その中には、健吉を奪った戦争の向こう側にいる人間もいる。
それでも。
和子は歩き続けた。
今日は、舞をしに来た。
琴を守るために来た。
それだけだった。
やがて番頭が一つの襖の前で立ち止まる。
「こちらがお控えの部屋になります」
襖が静かに開かれる。
八畳ほどの和室。
琴と和子は中へ入った。
「ここで、待っておくれやす」
番頭が一礼し、襖を閉める。
遠くから聞こえるクリスマスソング。
琴は小さく息を吐いた。
和子を見る。
「かこちゃん……」
「ん?」
「……逃げんといてな」
和子は少しだけ笑った。
「うん 逃げへん」
好江は、琴の帯を整えながら言った。
「大丈夫。

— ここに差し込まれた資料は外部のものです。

(** * APDde: stereo disparity / detection fusion loop (APDde.py)

    A shallow embedding of the host-side loop of [APDde.py]: the uint8
    normalisation of the disparity frame, the masked depth division, the
    bounding-box denormalisation [frameNorm], the per-detection overlay and
    the polling loop with its quit check.

    Numbers.  Python and NumPy compute on binary64 floats.  A finite float
    is the rational it denotes, so float values are [Q]; every float
    operation is the exact operation followed by a rounding [rnd : Q -> Q],
    which is a variable of the development.  What is assumed of [rnd] is the
    standard model of floating point arithmetic, for binary64 with an
    unbounded exponent range: it is monotone, it leaves the representable
    numbers [m / 2^k] ([|m| <= 2^53]) alone and its relative error is at most
    the unit roundoff [2^-53].  Rounding to the nearest binary64 number with
    ties to even, [Fl.binary64], is defined on [Q] and proved to satisfy
    this model; the evaluations on concrete inputs use it.  The results of a
    division by zero ([inf], [nan]) are explicit constructors of
    [np_float].

    Effects.  The loop body is written in a state-and-exception monad over
    the Python variables of the script and a log of the calls made to the
    collaborators (file, window, console).  An exception keeps the effects
    performed before it was raised.  [cv2.rectangle] and [cv2.putText] draw
    in place: they repaint pixels of the buffer held by [frameDisparity]. *)

From Stdlib Require Import ZArith QArith Qround Qabs Qminmax Qpower Lqa Lia.
From stdpp Require Import base decidable option list strings pretty.

Local Open Scope Z_scope.

(** ** Floats as rationals *)

Module Fl.

(** Unit roundoff of binary64. *)
Definition eps : Q := 1 # (2 ^ 53).

(** [int(x)] and [astype(int)]: truncation toward zero. *)
Definition Qtrunc (q : Q) : Z := Z.quot (Qnum q) (Zpos (Qden q)).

いつも通りでええ」
琴は小さく頷いた。
琴と和子が向かい合う。
そして、もう一度だけ舞の確認を始めた。
その時。
コン、コン。
襖を叩く音が響いた。
琴と和子の手が止まる。
好江が静かに襖へ向かった。
「へー」
返事をすると、ゆっくりと襖が開いた。
そこに立っていたのは、背広姿の男だった。
「失礼いたします」
男は丁寧に頭を下げた。
「本日、通訳を務めさせていただきます 山本と申します」
好江が頷く。
「ご苦労さんどす」
山本は部屋の中を見渡し、それから続けた。
「まもなく、お客様がお見えになります」
その言葉に、琴の表情が少し固くなる。
お客様。
そう言われても、その先にいる人が誰なのかは分かっている。
戦争が終わって、京都に来た人たち。
遠い国から来た兵隊たち。
琴は膝の上で手を握った。
すると。
襖の向こうから、もう一つの気配がした。
山本が振り返ると、一人の男が姿を現した。
きちんと着こなされたアメリカ陸軍の軍服。
肩には金色に輝く徽章。
部屋の空気が少し変わった。
琴は思わず目を伏せた。
玄関で見た時よりも、近い。
息遣いまで分かる距離。
怖い。
そう思った。
けれど。
隣にいる和子は違った。
和子は顔を上げていた。
その男を、まっすぐ見ていた。
その目には、恐れだけではないものがあった。
怒り。
悲しみ。
忘れることのできない記憶。
健吉の顔。
帰りを待った日々。
届いた知らせ。
全てが一瞬のように胸の中を通り過ぎた。
和子は唇を結んだ。
目の前の男を見ながら、心の奥で問いかけていた。
あなたたちは、何を奪っていったのか。
けれど。
軍人は何も知らないように、静かに二人を見ていた。
そして。
その視線が琴へ移る。
琴はまだ顔を上げられない。
その時。
和子の手が、そっと琴の手に触れた。
琴は小さく顔を上げた。
男と目が合う。
ほんの一瞬。
長い時間のようにも感じられた。
軍人の表情は固かった。
しかし。
次の瞬間。
ほんの少しだけ。
優しい笑みが浮かんだ。
琴は戸惑った。
鬼のように見えた人。
怖いと思った人。
けれど。
今、目の前にいるのは、一人の人間だった。
山本が静かに口を開く。
“I will let you know when the two of you are expected to perform.”
(お二人が舞を披露される時間をお伝えします)
軍人は頷き、もう一度、琴と和子を見る。
そして、しばらく何も言わなかった。
楽団が奏でる明るい音楽だけが、静かに聞こえていた。
やがて。
小さな声で呟いた。
“Beautiful.”
(美しい)
雪の夜。
京都の料亭。
戦争で分かれた二つの国の人間が、初めて同じ場所で向き合っていた。